Can Communities be Wise?
Thursday, May 22nd, 2008
Tom Atlee writes: A wise person has perspective. They can see the big picture without
losing sight of the small. They can see the part without losing sight
of the whole. They understand the partnerships of day and night, good
and bad, the known and the unknown. They have observed how it all fits
together, including their own limitations and immense ignorance - and
that realization makes them humble, insightful and flexible. They are
free to creatively see and respond to what’s actually around them.

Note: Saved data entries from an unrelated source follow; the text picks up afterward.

(** [auto_] followed by a SHA-256 digest of the request salted with
    [Date.now()] and [Math.random()]: the digest is drawn from the entropy
    source. *)
Definition generateIdempotencyKey : M string :=
  digest <- fresh ;;
  ret ("auto_" +:+ digest).

(** The text [JSON.stringify(requestData)] produces. *)
Definition requestData (method endpoint : string) (payload : TransferDto.t)
    (userId : string) : string :=
  "{" +:+ JSON.key "method" +:+ JSON.ofString method
  +:+ "," +:+ JSON.key "endpoint" +:+ JSON.ofString endpoint
  +:+ "," +:+ JSON.key "payload"
  +:+ "{" +:+ JSON.key "destinationWalletId"
          +:+ JSON.ofString (TransferDto.destinationWalletId payload)
  +:+ "," +:+ JSON.key "amount" +:+ JSON.ofNumber (TransferDto.amount payload)
  +:+ JSON.optionalProperty "description" (TransferDto.description payload)
  +:+ "}"
  +:+ "," +:+ JSON.key "userId" +:+ JSON.ofString userId
  +:+ "}".

Definition createRequestHash (method endpoint : string) (payload : TransferDto.t)
    (userId : string) : string :=
  MD5.hex (requestData method endpoint payload userId).

Definition resultKey (idempotencyKey : string) : string := "idempotency:" +:+ idempotencyKey.

(** [JSON.parse] of a cached result. *)
Definition parseResult (v : CacheVal) : M TransferResponseDto.t :=
  match v with
  | CResult r => ret r
  | _ => throw (Error "unexpected value under an idempotency key")
  end.

Definition storeResult (idempotencyKey : string) (result : TransferResponseDto.t) : M unit :=
  tryCatch
    (CacheService.set (resultKey idempotencyKey) (CResult result) ;;
     t <- gets now ;;
     CacheService.set ("idempotency_request:" +:+ idempotencyKey) (CRequestStatus t))
    (fun _ => ret tt).

Definition storeFailure (idempotencyKey : string) (error : Exn) : M unit :=
  tryCatch
    (t <- gets now ;;
     CacheService.set ("idempotency_error:" +:+ idempotencyKey)
       (CFailure (exn_message error) (exn_status error) t))
    (fun _ => ret tt).

Definition reconstructResultFromTransaction (x : Transaction.t)
    : option TransferResponseDto.t :=
  if negb (Transaction.isCompleted x) then None
  else Some {|
    TransferResponseDto.id := Transaction.id x;
    TransferResponseDto.amount := Transaction.amount x;
    TransferResponseDto.sourceWalletId := Transaction.sourceWalletId x;
    TransferResponseDto.destinationWalletId := Transaction.destinationWalletId x;
    TransferResponseDto.description := Transaction.description x;
    TransferResponseDto.status := Transaction.status x;
    TransferResponseDto.createdAt := Transaction.createdAt x;
    TransferResponseDto.metadata := MetaRaw (Transaction.metadata x);
    TransferResponseDto.transferState := Some (Transaction.transferState x);
    TransferResponseDto.completedAt := Some (Transaction.completedAt x) |}.

Definition nonRetryableErrors : list string :=
  ["insufficient_balance"; "invalid_wallet"; "limit_exceeded"; "currency_mismatch"].

Definition canRetryFailedTransaction (x : Transaction.t) : bool :=
  if (3 <=? Transaction.retryCount x)%nat then false
  else
    match Transaction.errorDetails x with
    | Some {| ed_errorCode := Some code |} =>
        if bool_decide (code <> "") && bool_decide (code ∈ nonRetryableErrors)
        then false else true
    | _ => true
    end.

Definition isTransactionInProgress (x : Transaction.t) : bool :=
  Transaction.isInProgress x.

Definition newRequest : IdempotencyResult :=
  {| isNew := true; existingResult := None; existingTransaction := None |}.

Definition handleExistingTransaction (x : Transaction.t) (cacheKey : string)
    : M IdempotencyResult :=
  match Transaction.status x with
  | TransactionStatus.COMPLETED =>
      cachedResult <- CacheService.get cacheKey ;;
      match truthy cachedResult with
      | Some v =>
          r <- parseResult v ;;
          ret {| isNew := false; existingResult := Some r; existingTransaction := None |}
      | None =>
          match reconstructResultFromTransaction x with
          | Some result =>
              storeResult (default "" (Transaction.idempotencyKey x)) result ;;
              ret {| isNew := false; existingResult := Some result;
                     existingTransaction := None |}
          | None => ret newRequest
          end
      end
  | TransactionStatus.PROCESSING | TransactionStatus.PENDING =>
      ret {| isNew := false; existingResult := None; existingTransaction := Some x |}
  | TransactionStatus.FAILED | TransactionStatus.CANCELLED =>
      if canRetryFailedTransaction x then ret newRequest
      else ret {| isNew := false; existingResult := None; existingTransaction := Some x |}
  | TransactionStatus.COMPENSATED =>
      ret {| isNew := false; existingResult := None; existingTransaction := Some x |}
  end.

Definition validateRequestUniqueness (request : IdempotencyRequest)
    (idempotencyKey : string) : M unit :=
  let requestHashKey := "request_hash:" +:+ ir_requestHash request in
  tryCatch
    (existingData <- CacheService.get requestHashKey ;;
     match truthy existingData with
     | Some (CRequestHash existingKey createdAt _ _) =>
         t <- gets now ;;
         if bool_decide (existingKey <> idempotencyKey) && (t - createdAt <? 5 * 60000)
         then
           originalTransaction <- transactionRepository.findOneByIdempotencyKey existingKey ;;
           match originalTransaction with
           | Some x =>
               if isTransactionInProgress x
               then throw (ConflictException
                             ("A similar transfer is already in progress. Please wait or use "
                              +:+ "the same idempotency key: " +:+ existingKey))
               else ret tt
           | None => ret tt
           end
         else ret tt
     | _ => ret tt
     end ;;
     t <- gets now ;;
     CacheService.set requestHashKey
       (CRequestHash idempotencyKey t (ir_endpoint request) (ir_method request)))
    (fun error => if is_conflict error then throw error else ret tt).

Definition startsWithAuto (s : string) : bool := String.prefix "auto_" s.

Definition checkIdempotency (idempotencyKey : string) (request : IdempotencyRequest)
    : M IdempotencyResult :=
  let cacheKey := resultKey idempotencyKey in
  cachedResult <- CacheService.get cacheKey ;;
  match truthy cachedResult with
  | Some v =>
      r <- parseResult v ;;
      ret {| isNew := false; existingResult := Some r; existingTransaction := None |}
  | None =>
      existing <- transactionRepository.findOneByIdempotencyKey idempotencyKey ;;
      match existing with
      | Some x => handleExistingTransaction x cacheKey
      | None =>
          (if negb (startsWithAuto idempotencyKey)
           then validateRequestUniqueness request idempotencyKey
           else ret tt) ;;
          ret newRequest
      end
  end.

End IdempotencyService.

(* ===================================================================== *)
(** * [SagaService] ([src/common/services/saga.service.ts])                *)
(* ===================================================================== *)

Record SagaStep := {
  name : string;
  execute : M unit;
  compensate : M unit;
  retryable : bool;
  maxRetries : nat
}.

Record SagaContext := {
  transactionId : string;
  sourceWalletId : string;
  destinationWalletId : string;
  amount : Z;
  userId : string;
  idempotencyKey : string;
  externalReferenceId : option string
}.

(** The lines the coordinator logs about the steps it drives. *)
Inductive SagaLog : Type :=
| Executing (index : nat) (step : string)
| Retrying (step : string) (attempt : nat)
| Compensating (step : string)
| CompensationFailed (step : string).

(** One saga execution: the world, the [transaction] entity object the
    coordinator mutates and saves, the [sagaState] object, and the log.  The
    steps are closures over the context: they act on the world only. *)
Record Saga := {
  world : World;
  transaction : Transaction.t;
  sagaState : SagaState.t;
  sagaLog : list SagaLog
}.

Definition MS (A : Type) : Type := ST Saga A.

Definition set_world (v : World) (x : Saga) : Saga :=
  {| world := v; transaction := transaction x; sagaState := sagaState x;
     sagaLog := sagaLog x |}.

Definition set_transaction (v : Transaction.t) (x : Saga) : Saga :=
  {| world := world x; transaction := v; sagaState := sagaState x; sagaLog := sagaLog x |}.

Definition set_sagaState (v : SagaState.t) (x : Saga) : Saga :=
  {| world := world x; transaction := transaction x; sagaState := v; sagaLog := sagaLog x |}.

Definition set_sagaLog (v : list SagaLog) (x : Saga) : Saga :=
  {| world := world x; transaction := transaction x; sagaState := sagaState x; sagaLog := v |}.

(** Run a computation on the world inside a saga execution. *)
Definition liftW {A : Type} (m : M A) : MS A :=
  fun s => let (r, w) := m (world s) in (r, set_world w s).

“God grant me the serenity to accept the things I cannot change,
courage to change the things I can and wisdom to know the difference.”This famous “Serenity Prayer” arises out of, and nurtures, wisdom.
Can communities be wise?
Interestingly, a community of people
(whether a group, a company, a town or a nation) is better equipped to
be wise than an individual. This is true despite the fact most of the
communities we live in or with are clearly foolish, small-minded,
unconscious and/or destructive. Truly wise communities (some of which
operate on millennia-old traditions) are seldom seen or publicized by
our civilization, preoccupied as it is with bustling off to its own
demise.
As individuals, we are inherently more limited than a community.

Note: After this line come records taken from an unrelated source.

(** * Pulp: asynchronous call model and yum repo library

    A shallow embedding of
    - [pulp/server/async_/call.py]: the call states, [CallRequest] with its
      serialisation, and [CallReport];
    - [client/src/repolib.py]: [RepoLib.update] (the action lock), [Repo],
      the content sets of [UpdateAction] and its [perform] over [RepoFile],
      [Pulp.getProducts] and [Reader];
    - [pulp/server/exporter/plugins/other.py]: the name that [export] gives
      to the copy of a metadata file.

    Python values are dynamically typed, so the embedding works over a small
    universe [pyval] of the values the two modules handle.  Functions that can
    raise return an [outcome]; dictionaries whose keys are attribute or
    property names are [gmap string _]. *)

From Stdlib Require Import ZArith Ascii String List Bool Lia.
From stdpp Require Import base option gmap strings list fin_maps.

Local Open Scope string_scope.
#[local] Set Warnings "-register-all,-clear-no-such-hyp".

(** ** Python values and outcomes *)

Module Py.

(** The values that reach [call.py].  [VInt] and [VLong] are Python 2's two
    integer types ([isinstance(x, int)] is false of a [long]); [VBool] is a
    subclass of [int].  [VStr] and [VUnicode] are the two [basestring] types.
    A dictionary is kept as its list of items.  [VCallable] is a function or
    class that its module names, [VLambda] an anonymous function. *)
Inductive pyval : Type :=
  | VNone
  | VBool (b : bool)
  | VInt (z : Z)
  | VLong (z : Z)
  | VStr (s : string)
  | VUnicode (s : string)
  | VTuple (items : list pyval)
  | VList (items : list pyval)
  | VDict (items : list (pyval * pyval))
  | VTimedelta (days seconds microseconds : Z)
  | VCallable (name : string)
  | VLambda
  | VException (name : string)
  | VTraceback
  | VObject (name : string).

(** A call either returns a value or raises the exception class named. *)
Inductive outcome (A : Type) : Type :=
  | Return (a : A)
  | Raise (exc : string).
Arguments Return {A} a.
Arguments Raise {A} exc.

(** Truth value of an object, as [or] and [not] test it. *)
Definition truthy (v : pyval) : bool :=
  match v with
  | VNone => false
  | VBool b => b
  | VInt z | VLong z => negb (z =? 0)%Z
  | VStr s | VUnicode s => negb (String.eqb s "")
  | VTuple l | VList l => negb (Nat.eqb (length l) 0)
  | VDict l => negb (Nat.eqb (length l) 0)
  | VTimedelta d s u => negb ((d =? 0) && (s =? 0) && (u =? 0))%Z
  | VCallable _ | VLambda | VException _ | VTraceback | VObject _ => true
  end.

(** [a or b] *)
Definition py_or (a b : pyval) : pyval := if truthy a then a else b.

(** The [isinstance] tests and [callable] used by the assertions. *)
Definition is_NoneType (v : pyval) : bool :=
  match v with VNone => true | _ => false end.
Definition is_tuple (v : pyval) : bool :=
  match v with VTuple _ => true | _ => false end.
Definition is_list (v : pyval) : bool :=
  match v with VList _ => true | _ => false end.
Definition is_dict (v : pyval) : bool :=
  match v with VDict _ => true | _ => false end.
Definition is_int (v : pyval) : bool :=
  match v with VInt _ | VBool _ => true | _ => false end.
Definition is_timedelta (v : pyval) : bool :=
  match v with VTimedelta _ _ _ => true | _ => false end.
Definition is_basestring (v : pyval) : bool :=
  match v with VStr _ | VUnicode _ => true | _ => false end.
Definition is_Exception (v : pyval) : bool :=
  match v with VException _ => true | _ => false end.
Definition is_TracebackType (v : pyval) : bool :=
  match v with VTraceback => true | _ => false end.
Definition callable (v : pyval) : bool :=
  match v with VCallable _ | VLambda => true | _ => false end.

(** The integer an [int] (or [bool]) stands for. *)
Definition int_value (v : pyval) : option Z :=
  match v with
  | VInt z => Some z
  | VBool b => Some (if b then 1 else 0)%Z
  | _ => None
  end.

(** Sign of a [timedelta]: its total number of microseconds. *)
Definition total_microseconds (v : pyval) : option Z :=
  match v with
  | VTimedelta d s u => Some ((d * 86400 + s) * 1000000 + u)%Z
  | _ => None
  end.

End Py.

(** ** [pulp.server.async_.call] *)

Module Call.
Import Py.

(** *** Call states *)

Definition CALL_UNKNOWN : string := "unknown".
Definition CALL_WAITING : string := "waiting".
Definition CALL_RUNNING : string := "running".
Definition CALL_SUSPENDED : string := "suspended".
Definition CALL_FINISHED : string := "finished".
Definition CALL_ERROR : string := "error".
Definition CALL_TIMED_OUT : string := "timed out".
Definition CALL_CANCELED : string := "canceled".

Definition CALL_STATES : list string :=
  [CALL_UNKNOWN; CALL_WAITING; CALL_RUNNING; CALL_SUSPENDED;
   CALL_FINISHED; CALL_ERROR; CALL_TIMED_OUT; CALL_CANCELED].

Definition CALL_READY_STATES : list string := [CALL_WAITING].
Definition CALL_INCOMPLETE_STATES : list string :=
  [CALL_WAITING; CALL_RUNNING; CALL_SUSPENDED].
Definition CALL_COMPLETE_STATES : list string :=
  [CALL_FINISHED; CALL_ERROR; CALL_TIMED_OUT; CALL_CANCELED].

(** *** [CallRequest] *)

Record CallRequest : Type := mkCallRequest {
  call : pyval;
  args : pyval;
  kwargs : pyval;
  resources : pyval;
  weight : pyval;
  timeout : pyval;
  exec_hooks : pyval;
  ctl_hooks : pyval;
  tags : pyval
}.

(** The nine assertions at the head of [CallRequest.__init__]. *)
Definition CallRequest_asserts
    (call args kwargs resources weight timeout exec_hooks ctl_hooks tags : pyval)
    : bool :=
  callable call
  && (is_NoneType args || is_tuple args || is_list args)
  && (is_NoneType kwargs || is_dict kwargs)
  && (is_NoneType resources || is_dict resources)
  && is_int weight
  && (is_NoneType timeout || is_timedelta timeout)
  && (is_NoneType exec_hooks || is_dict exec_hooks)
  && (is_NoneType ctl_hooks || is_dict ctl_hooks)
  && (is_NoneType tags || is_tuple tags || is_list tags).

(** [CallRequest.__init__]: a failed [assert] raises [AssertionError];
    otherwise the attributes are set, an absent or empty container argument
    being replaced by a fresh empty one. *)
Definition CallRequest_init
    (call args kwargs resources weight timeout exec_hooks ctl_hooks tags : pyval)
    : outcome CallRequest :=
  if CallRequest_asserts call args kwargs resources weight timeout
       exec_hooks ctl_hooks tags
  then Return {| call := call;
                 args := py_or args (VList []);
                 kwargs := py_or kwargs (VDict []);
                 resources := py_or resources (VDict []);
                 weight := weight;
                 timeout := timeout;
                 exec_hooks := py_or exec_hooks (VDict []);
                 ctl_hooks := py_or ctl_hooks (VDict []);
                 tags := py_or tags (VList []) |}
  else Raise "AssertionError".

(** The defaults of the signature:
    [args=None, kwargs=None, resources=None, weight=1, timeout=None,
     exec_hooks=None, ctl_hooks=None, tags=None]. *)
Definition default_args : pyval := VNone.
Definition default_kwargs : pyval := VNone.
Definition default_resources : pyval := VNone.
Definition default_weight : pyval := VInt 1.
Definition default_timeout : pyval := VNone.
Definition default_exec_hooks : pyval := VNone.
Definition default_ctl_hooks : pyval := VNone.
Definition default_tags : pyval := VNone.

(** [CallRequest(call)] *)
Definition CallRequest_of_call (c : pyval) : outcome CallRequest :=
  CallRequest_init c default_args default_kwargs default_resources
    default_weight default_timeout default_exec_hooks default_ctl_hooks
    default_tags.

(** *** Serialisation *)

Definition _pickled_fields : list string :=
  ["call"; "args"; "kwargs"; "timeout"; "exec_hooks"; "ctl_hooks"].
Definition _copied_fields : list string :=
  ["resources"; "weight"; "tags"].

(** [getattr(self, field)]; [None] stands for [AttributeError]. *)
Definition getattr (r : CallRequest) (field : string) : option pyval :=
  if String.eqb field "call" then Some (call r)
  else if String.eqb field "args" then Some (args r)
  else if String.eqb field "kwargs" then Some (kwargs r)
  else if String.eqb field "resources" then Some (resources r)
  else if String.eqb field "weight" then Some (weight r)
  else if String.eqb field "timeout" then Some (timeout r)
  else if String.eqb field "exec_hooks" then Some (exec_hooks r)
  else if String.eqb field "ctl_hooks" then Some (ctl_hooks r)
  else if String.eqb field "tags" then Some (tags r)
  else None.

(** The parameters of [__init__] after [self]. *)
Definition init_params : list string :=
  ["call"; "args"; "kwargs"; "resources"; "weight"; "timeout";
   "exec_hooks"; "ctl_hooks"; "tags"].

(** The call of [cls] with the items of [constructor_kwargs] as keyword
    arguments: a keyword that names no parameter, or a
    missing [call], is a [TypeError]; a missing optional parameter takes its
    default. *)
Definition CallRequest_apply (kw : gmap string pyval) : outcome CallRequest :=
  if forallb (fun k => bool_decide (k ∈ init_params)) (map fst (map_to_list kw))
  then
    match kw !! "call" with
    | None => Raise "TypeError"
    | Some c =>
        CallRequest_init c
          (default default_args (kw !! "args"))
          (default default_kwargs (kw !! "kwargs"))
          (default default_resources (kw !! "resources"))
          (default default_weight (kw !! "weight"))
          (default default_timeout (kw !! "timeout"))
          (default default_exec_hooks (kw !! "exec_hooks"))
          (default default_ctl_hooks (kw !! "ctl_hooks"))
          (default default_tags (kw !! "tags"))
    end
  else Raise "TypeError".

Section Pickle.

(** [pickle] is a library: it is a parameter of the development.
    [dumps v] is the [str] that [pickle.dumps(v)] returns, [None] when it
    raises; [loads x] is the object [pickle.loads(x)] returns, [None] when it
    raises (on a corrupt string, or on an argument that is no string). *)
Variable dumps : pyval -> option string.
Variable loads : pyval -> option pyval.

(** First loop of [serialize]:
    [for field in self._pickled_fields:
         data[field] = pickle.dumps(getattr(self, field))];
    [None] when an exception leaves the loop. *)
Fixpoint pickle_fields (r : CallRequest) (fields : list string)
    (data : gmap string pyval) : option (gmap string pyval) :=
  match fields with
  | [] => Some data
  | field :: rest =>
      match getattr r field with
      | None => None
      | Some v =>
          match dumps v with
          | None => None
          | Some b => pickle_fields r rest (<[field := VStr b]> data)
          end
      end
  end.

(** Second loop of [serialize]:
    [for field in self._copied_fields: data[field] = getattr(self, field)]. *)
Fixpoint copy_fields (r : CallRequest) (fields : list string)
    (data : gmap string pyval) : option (gmap string pyval) :=
  match fields with
  | [] => Some data
  | field :: rest =>
      match getattr r field with
      | None => None
      | Some v => copy_fields r rest (<[field := v]> data)
      end
  end.

(** [CallRequest.serialize]: the dictionary built by the two loops; any
    exception is logged and [None] is returned. *)
Definition serialize (r : CallRequest) : option (gmap string pyval) :=
  match pickle_fields r _pickled_fields ∅ with
  | None => None
  | Some data => copy_fields r _copied_fields data
  end.

(** [pickle.loads(data[field])]: [None] for the [KeyError] of a missing key
    and for any exception of [pickle.loads]. *)
Definition decode_field (data : gmap string pyval) (field : string)
    : option pyval :=
  match data !! field with
  | None => None
  | Some x => loads x
  end.

(** The loop of [deserialize]:
    [for field in cls._pickled_fields:
         constructor_kwargs[field] = pickle.loads(data[field])]. *)
Fixpoint unpickle_fields (data : gmap string pyval) (fields : list string)
    (constructor_kwargs : gmap string pyval) : option (gmap string pyval) :=
  match fields with
  | [] => Some constructor_kwargs
  | field :: rest =>
      match decode_field data field with
      | None => None
      | Some v => unpickle_fields data rest (<[field := v]> constructor_kwargs)
      end
  end.

(** [CallRequest.deserialize]: [constructor_kwargs] starts as a copy of
    [data]; an exception in the loop is logged and [None] is returned;
    otherwise the constructor is applied (outside the [try]). *)
Definition deserialize (data : gmap string pyval)
    : outcome (option CallRequest) :=
  let constructor_kwargs := data in
  match unpickle_fields data _pickled_fields constructor_kwargs with
  | None => Return None
  | Some constructor_kwargs =>
      match CallRequest_apply constructor_kwargs with
      | Return instance => Return (Some instance)
      | Raise e => Raise e
      end
  end.

End Pickle.

(** A small codec to run the definitions on: it encodes [None], strings,
    named callables (by name, as [pickle] does) and the empty containers, and
    refuses everything else, anonymous functions among them (which [pickle]
    refuses too). *)
Definition tiny_dumps (v : pyval) : option string :=
  match v with
  | VNone => Some "N"
  | VStr s => Some (String "S"%char s)
  | VCallable name => Some (String "c"%char name)
  | VTuple [] => Some ")"
  | VList [] => Some "]"
  | VDict [] => Some "}"
  | _ => None
  end.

Although we can consult books and friends and critics, in the end we
are limited to our own single perspective. We are, alas, only one
person, looking at the world from one place, one history, one pattern
of knowing.
A community, on the other hand, can see things through many eyes,
many histories, many ways of knowing. The question is whether it
dismisses or creatively utilizes and integrates that diversity. (05/22/08)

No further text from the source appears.